** Provided data follows **
(** * ImagesDB: chunking, integrity, upload sessions and quota

    A shallow embedding of the core of the ImagesDB middleware
    ([src/services/chunking.ts], [src/services/upload.ts],
    [src/services/quota.ts] and the SDK-based [ArkivStorage]) together with
    the properties its specification states about it.

    Conventions.  A [Buffer] is a [list byte]; JavaScript numbers that the
    code only ever uses as integers are [Z]; a [Map<string, V>] is a
    [gmap string V]; a [Set<number>] is a [gset Z].  Everything the service
    reads or mutates (its own maps, the Arkiv network, the platform's UUID
    generator and clock) lives in one state record that is threaded through
    a small state-and-exception monad.

    What is taken from the platform and the Arkiv SDK rather than from the
    repository is modelled by its documented behaviour: SHA-256 by
    FIPS 180-4, base64 and JSON as lossless codecs, the SDK's queries as
    filters over the list of stored entities, and each RPC as a call that
    the network either answers or rejects.  [ArkivStorage] is modelled as
    it is once its constructor's [initializeClient] has resolved; logging
    is left out. *)

From Stdlib Require Import ZArith Lia List Ascii String.
From Stdlib Require Import Strings.Byte DecimalString.
From Stdlib Require Floats.PrimFloat Floats.SpecFloat Floats.FloatOps.
From stdpp Require Import base option list strings gmap pretty sorting.

Local Open Scope Z_scope.

(** ** Buffers *)

Abbreviation Buffer := (list byte).

(** [buffer.length] *)
Definition blen {A : Type} (l : list A) : Z := Z.of_nat (length l).

Definition byte_val (b : byte) : Z := Z.of_N (Byte.to_N b).

(** ** SHA-256 ([crypto.createHash('sha256')], FIPS 180-4) *)

Module SHA256.

Definition mask32 : Z := 4294967295.
Definition wrap (x : Z) : Z := Z.land x mask32.
Definition add32 (x y : Z) : Z := wrap (x + y).
Definition rotr (n x : Z) : Z :=
  Z.lor (Z.shiftr x n) (wrap (Z.shiftl x (32 - n))).

Definition Ch (x y z : Z) : Z :=
  Z.lxor (Z.land x y) (Z.land (Z.lxor x mask32) z).
Definition Maj (x y z : Z) : Z :=
  Z.lxor (Z.lxor (Z.land x y) (Z.land x z)) (Z.land y z).
Definition Sum0 (x : Z) : Z := Z.lxor (Z.lxor (rotr 2 x) (rotr 13 x)) (rotr 22 x).
Definition Sum1 (x : Z) : Z := Z.lxor (Z.lxor (rotr 6 x) (rotr 11 x)) (rotr 25 x).
Definition sig0 (x : Z) : Z := Z.lxor (Z.lxor (rotr 7 x) (rotr 18 x)) (Z.shiftr x 3).
Definition sig1 (x : Z) : Z := Z.lxor (Z.lxor (rotr 17 x) (rotr 19 x)) (Z.shiftr x 10).

(** Round constants: the fractional parts of the cube roots of the first
    sixty-four primes, 32 bits each. *)
Definition K : list Z :=
  [ 1116352408; 1899447441; 3049323471; 3921009573; 961987163; 1508970993;
    2453635748; 2870763221; 3624381080; 310598401; 607225278; 1426881987;
    1925078388; 2162078206; 2614888103; 3248222580; 3835390401; 4022224774;
    264347078; 604807628; 770255983; 1249150122; 1555081692; 1996064986;
    2554220882; 2821834349; 2952996808; 3210313671; 3336571891; 3584528711;
    113926993; 338241895; 666307205; 773529912; 1294757372; 1396182291;
    1695183700; 1986661051; 2177026350; 2456956037; 2730485921; 2820302411;
    3259730800; 3345764771; 3516065817; 3600352804; 4094571909; 275423344;
    430227734; 506948616; 659060556; 883997877; 958139571; 1322822218;
    1537002063; 1747873779; 1955562222; 2024104815; 2227730452; 2361852424;
    2428436474; 2756734187; 3204031479; 3329325298 ].

(** The eight working words. *)
Record regs : Type := Regs {
  ra : Z; rb : Z; rc : Z; rd : Z; re : Z; rf : Z; rg : Z; rh : Z
}.

(** Initial hash value: square roots of the first eight primes. *)
Definition init : regs :=
  Regs 1779033703 3144134277 1013904242 2773480762
       1359893119 2600822924 528734635 1541459225.

(** Padding: a one bit, zero bits up to 56 mod 64 bytes, then the bit
    length as a 64-bit big-endian number. *)
Definition be_bytes (n : nat) (x : Z) : list Z :=
  map (fun i => Z.land (Z.shiftr x (8 * Z.of_nat i)) 255) (rev (seq 0 n)).

Definition pad (msg : Buffer) : list Z :=
  let l := blen msg in
  map byte_val msg ++ 128 :: repeat 0 (Z.to_nat ((55 - l) mod 64))
    ++ be_bytes 8 (8 * l).

(** Big-endian 32-bit words of a byte sequence. *)
Fixpoint words (bs : list Z) : list Z :=
  match bs with
  | b0 :: b1 :: b2 :: b3 :: rest =>
      (Z.shiftl b0 24 + Z.shiftl b1 16 + Z.shiftl b2 8 + b3) :: words rest
  | _ => []
  end.

(** Message schedule.  [sched] keeps the words newest first, so that
    W(t-2), W(t-7), W(t-15) and W(t-16) sit at offsets 1, 6, 14 and 15. *)
Fixpoint extend (n : nat) (sched : list Z) : list Z :=
  match n with
  | O => sched
  | S n' =>
      let w := add32 (add32 (sig1 (nth 1 sched 0)) (nth 6 sched 0))
                     (add32 (sig0 (nth 14 sched 0)) (nth 15 sched 0)) in
      extend n' (w :: sched)
  end.

Definition schedule (block : list Z) : list Z :=
  rev (extend 48 (rev block)).

Definition round (r : regs) (kw : Z * Z) : regs :=
  let t1 := add32 (add32 (add32 (rh r) (Sum1 (re r)))
                         (add32 (Ch (re r) (rf r) (rg r)) (fst kw))) (snd kw) in
  let t2 := add32 (Sum0 (ra r)) (Maj (ra r) (rb r) (rc r)) in
  Regs (add32 t1 t2) (ra r) (rb r) (rc r) (add32 (rd r) t1) (re r) (rf r) (rg r).

Definition compress (h : regs) (block : list Z) : regs :=
  let r := fold_left round (combine K (schedule block)) h in
  Regs (add32 (ra h) (ra r)) (add32 (rb h) (rb r)) (add32 (rc h) (rc r))
       (add32 (rd h) (rd r)) (add32 (re h) (re r)) (add32 (rf h) (rf r))
       (add32 (rg h) (rg r)) (add32 (rh h) (rh r)).

(** One 16-word block per step; [fuel] bounds the number of blocks. *)
Fixpoint blocks (fuel : nat) (h : regs) (ws : list Z) : regs :=
  match fuel, ws with
  | S fuel', _ :: _ => blocks fuel' (compress h (firstn 16 ws)) (skipn 16 ws)
  | _, _ => h
  end.

Definition digest (msg : Buffer) : regs :=
  let ws := words (pad msg) in
  blocks (length ws) init ws.

(** [digest('hex')]: lowercase hexadecimal, most significant nibble first. *)
Definition hex_digit (n : Z) : ascii :=
  nth (Z.to_nat n) (list_ascii_of_string "0123456789abcdef") "0"%char.

Definition hex_word (w : Z) : list ascii :=
  map (fun i => hex_digit (Z.land (Z.shiftr w (4 * Z.of_nat i)) 15))
      (rev (seq 0 8)).

Definition hex (r : regs) : string :=
  string_of_list_ascii
    (hex_word (ra r) ++ hex_word (rb r) ++ hex_word (rc r) ++ hex_word (rd r)
     ++ hex_word (re r) ++ hex_word (rf r) ++ hex_word (rg r) ++ hex_word (rh r)).

Definition sha256_hex (msg : Buffer) : string := hex (digest msg).

End SHA256.

(** ** Configuration ([CONFIG] of [src/types.ts]) *)

Module CONFIG.
Definition MAX_FILE_SIZE : Z := 25 * 1024 * 1024.
Definition CHUNK_SIZE : Z := 64 * 1024.
Definition DEFAULT_BTL_DAYS : Z := 7.
Definition FREE_TIER_MAX_BYTES : Z := 100 * 1024 * 1024.
Definition FREE_TIER_MAX_UPLOADS_PER_DAY : Z := 10.
End CONFIG.

(** ** Data model ([src/types.ts]) *)

Module ChunkEntity.
Record t : Type := mk {
  id : string;
  media_id : string;
  chunk_index : Z;
  data : Buffer;
  checksum : string;
  created_at : Z;
  expiration_block : Z
}.
End ChunkEntity.

(** [Buffer.toString('base64')] and [Buffer.from(s, 'base64')] are the
    platform's lossless codec.  A base64 text is represented by the bytes
    it encodes. *)
Inductive Base64 : Type := base64 (bytes : Buffer).

Definition toBase64 (b : Buffer) : Base64 := base64 b.
Definition fromBase64 (s : Base64) : Buffer := let (b) := s in b.

Module MediaChunk.
Record t : Type := mk {
  media_id : string;
  chunk_index : Z;
  data : Base64;
  checksum : string;
  expiration_block : Z
}.
End MediaChunk.

Module MediaMetadata.
Record t : Type := mk {
  media_id : string;
  filename : string;
  content_type : string;
  file_size : Z;
  chunk_count : Z;
  checksum : string;
  created_at : Z;
  expiration_block : Z;
  btl_days : Z
}.
End MediaMetadata.

Module UploadSession.
Record t : Type := mk {
  media_id : string;
  idempotency_key : string;
  metadata : MediaMetadata.t;
  chunks_received : gset Z;
  completed : bool
}.
End UploadSession.

Module QuotaInfo.
Record t : Type := mk {
  used_bytes : Z;
  max_bytes : Z;
  uploads_today : Z;
  max_uploads_per_day : Z
}.
End QuotaInfo.

(** ** The Arkiv network, as seen through the SDK *)

Inductive AttrValue : Type := AStr (s : string) | ANum (n : Z).

Definition AttrValue_eqb (a b : AttrValue) : bool :=
  match a, b with
  | AStr s, AStr s' => String.eqb s s'
  | ANum n, ANum n' => n =? n'
  | _, _ => false
  end.

(** An entity payload is a byte string.  The bytes [jsonToPayload] produces
    for a metadata document are represented by the document itself;
    [JSON.parse] gives it back. *)
Inductive Payload : Type :=
| RawBytes (b : Buffer)
| JsonDoc (doc : MediaMetadata.t).

Module Entity.
Record t : Type := mk {
  owner : string;
  payload : option Payload;
  attributes : list (string * AttrValue);
  contentType : string;
  expiresAtBlock : Z
}.
End Entity.

(** ** State *)

Record Sys : Type := mkSys {
  (* platform: [crypto.randomUUID] and the clock *)
  uuid_source : nat -> string;
  uuid_count : nat;
  now_ms : Z;
  (* the Arkiv network: stored entities (oldest first), block timing, and
     for each coming RPC whether it is answered or rejected with an error *)
  entities : list Entity.t;
  rpc_faults : list (option string);
  block_height : Z;
  block_duration : Z;
  (* ArkivStorage, once [initializeClient] has run *)
  walletClient : option string;
  ownerAddress : option string;
  (* QuotaService *)
  userUsage : gmap string QuotaInfo.t;
  (* UploadService *)
  uploadSessions : gmap string UploadSession.t
}.

Definition set_uuid_count (n : nat) (s : Sys) : Sys :=
  mkSys (uuid_source s) n (now_ms s) (entities s) (rpc_faults s)
        (block_height s) (block_duration s) (walletClient s) (ownerAddress s)
        (userUsage s) (uploadSessions s).

Definition set_entities (es : list Entity.t) (s : Sys) : Sys :=
  mkSys (uuid_source s) (uuid_count s) (now_ms s) es (rpc_faults s)
        (block_height s) (block_duration s) (walletClient s) (ownerAddress s)
        (userUsage s) (uploadSessions s).

Definition set_rpc_faults (fs : list (option string)) (s : Sys) : Sys :=
  mkSys (uuid_source s) (uuid_count s) (now_ms s) (entities s) fs
        (block_height s) (block_duration s) (walletClient s) (ownerAddress s)
        (userUsage s) (uploadSessions s).

Definition set_time (now height duration : Z) (s : Sys) : Sys :=
  mkSys (uuid_source s) (uuid_count s) now (entities s) (rpc_faults s)
        height duration (walletClient s) (ownerAddress s)
        (userUsage s) (uploadSessions s).

Definition set_userUsage (u : gmap string QuotaInfo.t) (s : Sys) : Sys :=
  mkSys (uuid_source s) (uuid_count s) (now_ms s) (entities s) (rpc_faults s)
        (block_height s) (block_duration s) (walletClient s) (ownerAddress s)
        u (uploadSessions s).

Definition set_uploadSessions (m : gmap string UploadSession.t) (s : Sys) : Sys :=
  mkSys (uuid_source s) (uuid_count s) (now_ms s) (entities s) (rpc_faults s)
        (block_height s) (block_duration s) (walletClient s) (ownerAddress s)
        (userUsage s) m.

(** ** A state-and-exception monad

    A computation either returns a value or throws; in both cases the state
    it has reached is kept, as the heap is in JavaScript.  A thrown value is
    represented by the text that a template literal renders it to. *)

Inductive outcome (A : Type) : Type :=
| Ok (a : A)
| Thrown (e : string).
Arguments Ok {A} a.
Arguments Thrown {A} e.

Definition M (A : Type) : Type := Sys -> outcome A * Sys.

Definition ret {A} (a : A) : M A := fun s => (Ok a, s).
Definition throw {A} (e : string) : M A := fun s => (Thrown e, s).
Definition bind {A B} (m : M A) (k : A -> M B) : M B :=
  fun s => match m s with
           | (Ok a, s') => k a s'
           | (Thrown e, s') => (Thrown e, s')
           end.
Definition try_catch {A} (m : M A) (handler : string -> M A) : M A :=
  fun s => match m s with
           | (Ok a, s') => (Ok a, s')
           | (Thrown e, s') => handler e s'
           end.
Definition gets {A} (f : Sys -> A) : M A := fun s => (Ok (f s), s).
Definition modify (f : Sys -> Sys) : M unit := fun s => (Ok tt, f s).
Definition handleKeyDown (code : KeyCode) (s : Controls) : Controls :=
  match code with
  | KeyW | ArrowUp => set_moveForward true s
  | KeyS | ArrowDown => set_moveBackward true s
  | KeyA | ArrowLeft => set_rotateLeft true s
  | KeyD | ArrowRight => set_rotateRight true s
  | Space =>
      if canJump s then
        let v := velocity s in
        let s := set_velocity (mkVector3 (vx v) (vy v + 15 / 100) (vz v)) s in
        set_canJump false s
      else s
  | KeyQ => set_moveUp true s
  | KeyE => set_moveDown true s
  | OtherKey => s
  end.

Definition handleKeyUp (code : KeyCode) (s : Controls) : Controls :=
  match code with
  | KeyW | ArrowUp => set_moveForward false s
  | KeyS | ArrowDown => set_moveBackward false s
  | KeyA | ArrowLeft => set_rotateLeft false s
  | KeyD | ArrowRight => set_rotateRight false s
  | KeyQ => set_moveUp false s
  | KeyE => set_moveDown false s
  | Space | OtherKey => s
  end.

(** [processRotation], with the two accumulators of the mouse handlers as
    arguments. *)
Definition processRotation (accX accY : R) (s : Controls) : Controls :=
  if negb (Reqb accX 0) || negb (Reqb accY 0) then
    let e := setFromQuaternion (euler s) (camera_quaternion s) in
    let e := mkEuler (ex e) (ey e - accY) (ez e) (eorder e) in
    let e := mkEuler (ex e - accX) (ey e) (ez e) (eorder e) in
    let e := mkEuler (Rmax (- (PI / 2)) (Rmin (PI / 2) (ex e)))
                     (ey e) (ez e) (eorder e) in
    set_targetRotation e (set_euler e s)
  else s.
** End of Provided data **
- _Exercise_:
Reproduce, word for word and in full, only the lines above that start at the line with "chunks_received : gset Z;" and run through the line with "(** An entity", both ends included.

- _The answer_:
  chunks_received : gset Z;
  completed : bool
}.
End UploadSession.

Module QuotaInfo.
Record t : Type := mk {
  used_bytes : Z;
  max_bytes : Z;
  uploads_today : Z;
  max_uploads_per_day : Z
}.
End QuotaInfo.

(** ** The Arkiv network, as seen through the SDK *)

Inductive AttrValue : Type := AStr (s : string) | ANum (n : Z).

Definition AttrValue_eqb (a b : AttrValue) : bool :=
  match a, b with
  | AStr s, AStr s' => String.eqb s s'
  | ANum n, ANum n' => n =? n'
  | _, _ => false
  end.

(** An entity payload is a byte string.  The bytes [jsonToPayload] produces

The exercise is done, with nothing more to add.